§ **YOUR GOAL**
Look in the material below for the line with "op_reserve h a" and the line with "op_adopt h q", then set down exactly those two lines and all lines between, nothing more.

§ **GIVEN RECORDS**
(* ===== verification/System.v ===== *)
(** * The running system

    The committed transactions of the coordinator, the workers and the users as one
    step relation on databases, in any order and interleaving.  Every step refines
    the authority protocol of [Fencing]; the properties of a job's authority in
    every reachable database follow. *)

From stdpp Require Import pretty.
From S2P Require Import Prelude PyDecimal PyValue Scheduling Database Ledger Authority Idempotency Identity.
From S2P Require Import Eligibility Dispatch Cleanup Retry Control Workers Checkpoint Fencing View Lifecycle.

Local Open Scope string_scope.
Local Open Scope list_scope.
Local Open Scope Z_scope.

(** ** Steps *)

(** Job state changes of the transactions that are not modelled as operations: the
    recognition of a result ([complete_attempt]) and a pause aborted because its
    checkpoint is rejected ([publish_checkpoint]). *)
Definition recognized (st st' : JobState) : bool :=
  match st, st' with
  | JS_RUNNING, JS_SUCCEEDED | JS_PAUSING, JS_RUNNING => true
  | _, _ => false
  end.

Section system.
Context (sha256 : string → string) (settings : JobSettings).

(** The modelled operations, each a committed transaction. *)
Inductive sys_op (db : DB) : DB → Prop :=
| op_decision decision worker job now epoch holder db' :
    (∀ j, job = Some j → j ∈ rows db T_jobs) →
    apply_decision decision worker job now epoch holder db = (Ret (), db') → sys_op db db'
| op_reap lease holder now fenced db' : reap_lease_locked lease holder now db = (Ret fenced, db') → sys_op db db'
| op_renew h q ack db' : renew_attempt sha256 h q db = (Ret ack, db') → sys_op db db'
| op_reserve h a ack db' : reserve_result sha256 h a db = (Ret ack, db') → sys_op db db'
| op_start h q ack db' : start_attempt sha256 h q db = (Ret ack, db') → sys_op db db'
| op_adopt h q ack db' : adopt_attempt sha256 h q db = (Ret ack, db') → sys_op db db'
| op_fail h q ack db' : fail_attempt sha256 h q db = (Ret ack, db') → sys_op db db'
| op_cleanup h q jitter days clock ack db' :
    0 ≤ jitter ≤ 1000 → report_cleanup sha256 h q jitter days clock db = (Ret ack, db') → sys_op db db'
| op_cancel q t r db' : cancel_job settings q t db = (Ret r, db') → sys_op db db'
| op_pause q t r db' : pause_job settings q t db = (Ret r, db') → sys_op db db'
| op_resume q t r db' : resume_job settings q t db = (Ret r, db') → sys_op db db'
| op_disable q t r db' : disable_worker settings q t db = (Ret r, db') → sys_op db db'
| op_drain q t r db' : drain_worker settings q t db = (Ret r, db') → sys_op db db'
| op_promote now holder limit n db' : promote_due_locked now holder limit db = (Ret n, db') → sys_op db db'
| op_eligibility now tenants db' : process_eligibility_batch now db = (Ret tenants, db') → sys_op db db'
| op_checkpoint h a ack db' : reserve_checkpoint sha256 h a db = (Ret ack, db') → sys_op db db'.

(** A step of the system: an operation, or what the model leaves abstract. *)
Inductive sys_step (db : DB) : DB → Prop :=
| sys_operation db' : sys_op db db' → sys_step db db'
| sys_submit job db' :
    j_job_id job ∉ j_job_id <$> rows db T_jobs → view db' = view (put T_jobs job db) → grown db db' → sys_step db db'
| sys_recognize job f st db' :
    job ∈ rows db T_jobs → recognized (j_state job) st = true →
    (∀ r, view_job (f r) = (view_job r) <| vj_state := st |>) →
    quiet (modify T_jobs (is_job (j_job_id job)) f db) db' → sys_step db db'
| sys_unseen db' : view db' = view db → grown db db' → sys_step db db'.

(** A database before the first job. *)
Definition initial (db : DB) : Prop :=
  ids_ok db ∧ rows db T_jobs = [] ∧ rows db T_attempts = [] ∧ rows db T_attempt_leases = [] ∧
  rows db T_allocations = [] ∧ rows db T_attempt_authority_grants = [].

Definition reachable (db : DB) : Prop := ∃ db0, initial db0 ∧ rtc sys_step db0 db.

(** ** Every step refines the protocol *)

Lemma decision_refines decision worker job now epoch holder db db' :
  (∀ j, job = Some j → j ∈ rows db T_jobs) →
  apply_decision decision worker job now epoch holder db = (Ret (), db') → ids_ok db →
  auth_step (view db) (view db') ∧ grown db db'.
Proof.
  assert (∀ j et reason db1 db', Dispatch._event j holder et reason false (λ r, r) db1 = (Ret (), db') →
    view db' = view db1 ∧ grown db1 db') as Hevent.
  { intros [j|] et reason db1 db2 H; [|by apply tx_mret in H as [_ ->]; split; [|apply grown_refl]].
    apply (dispatch_event_view _ _ _ _ _ _ (λ x, x)) in H as [-> ?]; [|done]. by rewrite set_job_id. }
  intros Hjob H Hids. destruct decision; cbn [apply_decision] in H.
  - destruct job as [j|]; [|done]. eapply dispatch_refines; eauto.
  - destruct job as [j|]; [|done]. lx H. apply Hevent in H as [Hv Hg]. split; [|grow]. vw. constructor.
  - apply tx_mret in H as [_ ->]. split; [constructor|grow].
  - lx H. apply Hevent in H as [Hv Hg]. split; [|grow]. vw. constructor.
  - apply tx_mret in H as [_ ->]. split; [constructor|grow].
Qed.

§ **COMPLETED TASK**
| op_reserve h a ack db' : reserve_result sha256 h a db = (Ret ack, db') → sys_op db db'
| op_start h q ack db' : start_attempt sha256 h q db = (Ret ack, db') → sys_op db db'
| op_adopt h q ack db' : adopt_attempt sha256 h q db = (Ret ack, db') → sys_op db db'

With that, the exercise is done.